Children’s charity Action on Children have launched a campaign to raise awareness of child neglect and call for a reform of the current law.

According to Action on Children, neglect is the most widespread form of abuse in the UK with up to one in ten children in the UK being affected.  Despite this, the charity says that the law in place to protect children, The Children and Young Persons Act 1933, is inadequate as it ‘fails to reflect the full range of harm neglected children suffer’ and ‘leaves parents unclear about their responsibilities towards children’. The charity further claim that the current law, which applies in England and Wales, has too heavy a focus on punishing parents guilty of neglecting children rather than trying to prevent it from happening in the first instance.

The charity’s Chief Executive, Dame Clare Tickell, commented: “We have an outdated law which does not reflect what we now understand children need and what neglect actually is.

“The law leaves children unprotected and parents without support and unclear about their responsibilities until it’s too late.”

A YouGov survey commissioned by the charity found that 66% of parents felt that the laws on parenting were ‘confusing’, with the same percentage saying that they would like to see a clear law, defining the responsibilities of parenting, to be introduced. Following the results of the survey, Action on children have called for a drastic reform to the law.

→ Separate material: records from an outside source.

Lemma fold_record_ordered md relpath fr :
  timestamps_ordered (series_dict fr) ->
  timestamps_ordered (series_dict (fst (fold_record md relpath fr))).
Proof.
  intros Hinv. destruct (fold_record md relpath fr) as [fr' r] eqn:Hf.
  destruct (fold_record_outcome _ _ _ _ _ Hf)
    as [k Hk|fr1 r1 e Hreq Hts|uid iuid sn sd it tags t fr1 H1 H2 H3 H4 H5 Hit
                                 Hreq Hts Ht Hnew
       |uid sn s c fr1 e H1 H3 Hreq Hts Hs Hc]; simpl.
  - exact Hinv.
  - pose proof (compute_timestamp_series_dict md fr) as Hsd.
    rewrite Hts in Hsd. simpl in Hsd. now rewrite Hsd.
  - intros u s Hu. destruct (decide (uid = u)) as [->|Hne].
    + rewrite lookup_insert_eq in Hu. injection Hu as <-.
      exists t, t. repeat split; try reflexivity. apply datetime_le_refl.
    + rewrite lookup_insert_ne in Hu by exact Hne. eauto.
  - intros u s' Hu. destruct (decide (uid = u)) as [->|Hne].
    + rewrite lookup_insert_eq in Hu. injection Hu as <-.
      destruct (Hinv _ _ Hs) as (tmin & tmax & Hmin & Hmax & Hle).
      exists tmin, tmax. simpl.
      rewrite !oget_oset_ne by discriminate. auto.
    + rewrite lookup_insert_ne in Hu by exact Hne. eauto.
Qed.

(** ** The walker *)

Section WalkerFacts.

Variables rm rm' : string * list string -> bool -> result (odict value).

Lemma handle_read_error_IOError msg relpath k :
  handle_read_error (IOError msg) relpath k
  = Emit (Log ERROR "cannot read file (%s): %s" [LStr msg; LStr relpath]) k.
Proof. reflexivity. Qed.

(** Any exception that is not an [IOError] reaches the second [except]
    clause, whose class expression cannot be evaluated. *)
Lemma handle_read_error_other e relpath k :
  (forall msg, e <> IOError msg) ->
  handle_read_error e relpath k = Throw (NameError "dicom").
Proof.
  intros Hne. unfold handle_read_error. rewrite dicom_unbound.
  destruct e; try reflexivity. now destruct (Hne msg).
Qed.

Lemma walk_files_ext path force force' root files k k' :
  (forall abspath, ~ is_DICOMDIR abspath ->
                   rm abspath force = rm' abspath force') ->
  k = k' ->
  walk_files rm path force root files k
  = walk_files rm' path force' root files k'.
Proof.
  intros Hrm <-. induction files as [|filename files IH]; simpl; auto.
  destruct (decide (filename = "DICOMDIR")) as [->|Hne]; auto.
  rewrite Hrm, IH; auto.
  unfold is_DICOMDIR, abspath_of. simpl. rewrite last_snoc. congruence.
Qed.

Lemma walk_dirs_ext path force force' n triples :
  (forall abspath, ~ is_DICOMDIR abspath ->
                   rm abspath force = rm' abspath force') ->
  walk_dirs rm path force n triples = walk_dirs rm' path force' n triples.
Proof.
  intros Hrm. revert n.
  induction triples as [|[[root dirs] files] rest IH]; intros n; simpl; auto.
  apply walk_files_ext; auto.
Qed.

Lemma walk_image_data_ext path force force' t :
  (forall abspath, ~ is_DICOMDIR abspath ->
                   rm abspath force = rm' abspath force') ->
  walk_image_data rm path force t = walk_image_data rm' path force' t.
Proof.
  intros Hrm. unfold walk_image_data. f_equal. now apply walk_dirs_ext.
Qed.

End WalkerFacts.

Section WalkerYields.

Variable rm : string * list string -> bool -> result (odict value).

(** What is yielded comes from a file that is not named DICOMDIR. *)
Lemma walk_files_yields path force root files k md relpath :
  In (md, relpath) (yields (walk_files rm path force root files k)) ->
  (exists filename,
      In filename files /\ filename <> "DICOMDIR" /\
      relpath = relpath_of root filename /\
      rm (abspath_of path root filename) force = Ok md) \/
  In (md, relpath) (yields k).
Proof.
  induction files as [|filename files IH]; simpl; auto.
  destruct (decide (filename = "DICOMDIR")) as [->|Hne].
  - intros H. destruct (IH H) as [(f & Hin & Hf)|Hk]; [left|right]; eauto.
  - simpl.
    destruct (rm (abspath_of path root filename) force) as [md'|e] eqn:Hr.
    + simpl. intros [Heq|H].
      * injection Heq as <- <-. left. exists filename. auto.
      * destruct (IH H) as [(f & Hin & Hf)|Hk]; [left|right]; eauto.
    + intros H.
      assert (Hy : In (md, relpath)
                     (yields (walk_files rm path force root files k))).
      { unfold handle_read_error in H.
        destruct e; simpl in H; try rewrite dicom_unbound in H;
          simpl in H; tauto. }
      destruct (IH Hy) as [(f & Hin & Hf)|Hk]; [left|right]; eauto.
Qed.

Lemma walk_dirs_yields path force n triples md relpath :
  In (md, relpath) (yields (walk_dirs rm path force n triples)) ->
  exists root dirs files filename,
    In (root, dirs, files) triples /\ In filename files /\
    filename <> "DICOMDIR" /\ relpath = relpath_of root filename /\
    rm (abspath_of path root filename) force = Ok md.
Proof.
  revert n.
  induction triples as [|[[root dirs] files] rest IH]; intros n; simpl.
  - tauto.
  - intros H. apply walk_files_yields in H.
    destruct H as [(f & Hin & Hne & Hrel & Hrm)|H].
    + exists root, dirs, files, f. auto.
    + destruct (IH _ H) as (root' & dirs' & files' & f & Hin & Hrest).
      exists root', dirs', files', f. auto.
Qed.

End WalkerYields.

(** ** The invariants along the loop *)

Lemma consume_other uid' g fr log :
  (forall md relpath,
      In (md, relpath) (yields g) -> oget "SeriesInstanceUID" md <> Some uid') ->
  series_dict (fst (fst (consume g fr log))) !! uid' = series_dict fr !! uid'.
Proof.
  revert fr log.
  induction g as [|l k IH|[md relpath] k IH|e]; intros fr log Hy; simpl; auto.
  assert (Ho : series_dict (fst (fold_record md relpath fr)) !! uid'
               = series_dict fr !! uid')
    by (apply fold_record_other, (Hy md relpath); now left).
  destruct (fold_record md relpath fr) as [fr' [[]|e]] eqn:Hf; simpl in *.
  - rewrite IH; [exact Ho|]. intros md' relpath' Hin. apply (Hy md' relpath'). now right.
  - exact Ho.
Qed.
(** * Universal unit converter backend: a shallow embedding of [api/main.py]

    The service converts lengths, weights, temperatures and speeds with
    static tables and formulas, rounds what it returns with a
    magnitude-dependent policy, and proxies currency conversion to an
    exchange-rate provider.

    Python's [float] is IEEE 754 binary64; it is embedded as the Standard
    Library's [spec_float] at precision 53 and maximal exponent 1024, whose
    operations are the correctly rounded ones (round to nearest, ties to
    even).  Python's [int] is [Z].  Dictionaries keep their insertion order
    and are association lists.  Exceptions are an explicit result type. *)

From Stdlib Require Import ZArith List String Ascii Bool Lia.
From Stdlib Require Import Sorted Permutation.
From Stdlib Require Import Floats.SpecFloat.
Import ListNotations.
Local Open Scope Z_scope.

Set Implicit Arguments.
Set Warnings "-register-all".

(** ** Binary64 arithmetic *)

Module Float64.

Definition prec : Z := 53.
Definition emax : Z := 1024.

Definition float : Type := spec_float.

Definition add : float -> float -> float := SFadd prec emax.
Definition sub : float -> float -> float := SFsub prec emax.
Definition mul : float -> float -> float := SFmul prec emax.
Definition div : float -> float -> float := SFdiv prec emax.
Definition neg : float -> float := SFopp.
Definition abs : float -> float := SFabs.
Definition valid : float -> bool := valid_binary prec emax.

Definition is_nan (x : float) : bool :=
  match x with S754_nan => true | _ => false end.

Definition is_zero (x : float) : bool :=
  match x with S754_zero _ => true | _ => false end.

(** Neither NaN nor an infinity. *)
Definition is_finite (x : float) : bool :=
  match x with
  | S754_zero _ | S754_finite _ _ _ => true
  | S754_infinity _ | S754_nan => false
  end.

(** [float(z)] for a Python int: the nearest binary64 value. *)
Definition of_int (z : Z) : float := binary_normalize prec emax z 0 false.

(** A positive decimal literal of the source text: [digits] is the digit
    string read as an integer and [frac] the number of digits after the
    point (or the negated exponent), so [1609.344] is [literal 1609344 3]
    and [1e-6] is [literal 1 6].  The value is the binary64 number nearest
    to [digits / 10^frac], as Python's parser produces it. *)
Definition literal (digits : positive) (frac : nat) : float :=
  div (S754_finite false digits 0)
      (S754_finite false (Z.to_pos (10 ^ Z.of_nat frac)) 0).

(** Integer quotient [n / d] rounded to nearest, ties to even
    ([0 <= n], [0 < d]). *)
Definition round_half_even (n d : Z) : Z :=
  let q := n / d in
  let r := n mod d in
  match 2 * r ?= d with
  | Lt => q
  | Gt => q + 1
  | Eq => if Z.even q then q else q + 1
  end.

(** The builtin [round(x, ndigits)] on a float, for [0 <= ndigits]:
    CPython prints [x] correctly rounded to [ndigits] decimals (on the
    exact binary value, ties to even) and reads the decimal string back
    as the nearest binary64 value.  Zeros, infinities and NaN round to
    themselves, and a result that rounds to zero keeps the sign. *)
Definition round (x : float) (ndigits : nat) : float :=
  match x with
  | S754_finite s m e =>
      let p := 10 ^ Z.of_nat ndigits in
      let q := match e with
               | Zneg k => round_half_even (Zpos m * p) (2 ^ Zpos k)
               | _ => Zpos m * p * 2 ^ e
               end in
      match q with
      | Zpos q' =>
          div (S754_finite s q' 0) (S754_finite false (Z.to_pos p) 0)
      | _ => S754_zero s
      end
  | _ => x
  end.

From the work we do in representing people who have suffered abuse and neglect as children, we know that the effects of being neglected in childhood can be extremely damaging and long-lasting. A change in the law in respect of child neglect would give parents more clearly defined parameters as to what is expected of them and make it easier to protect children where the neglect can be shown to fall below a statutorily defined minimum standard.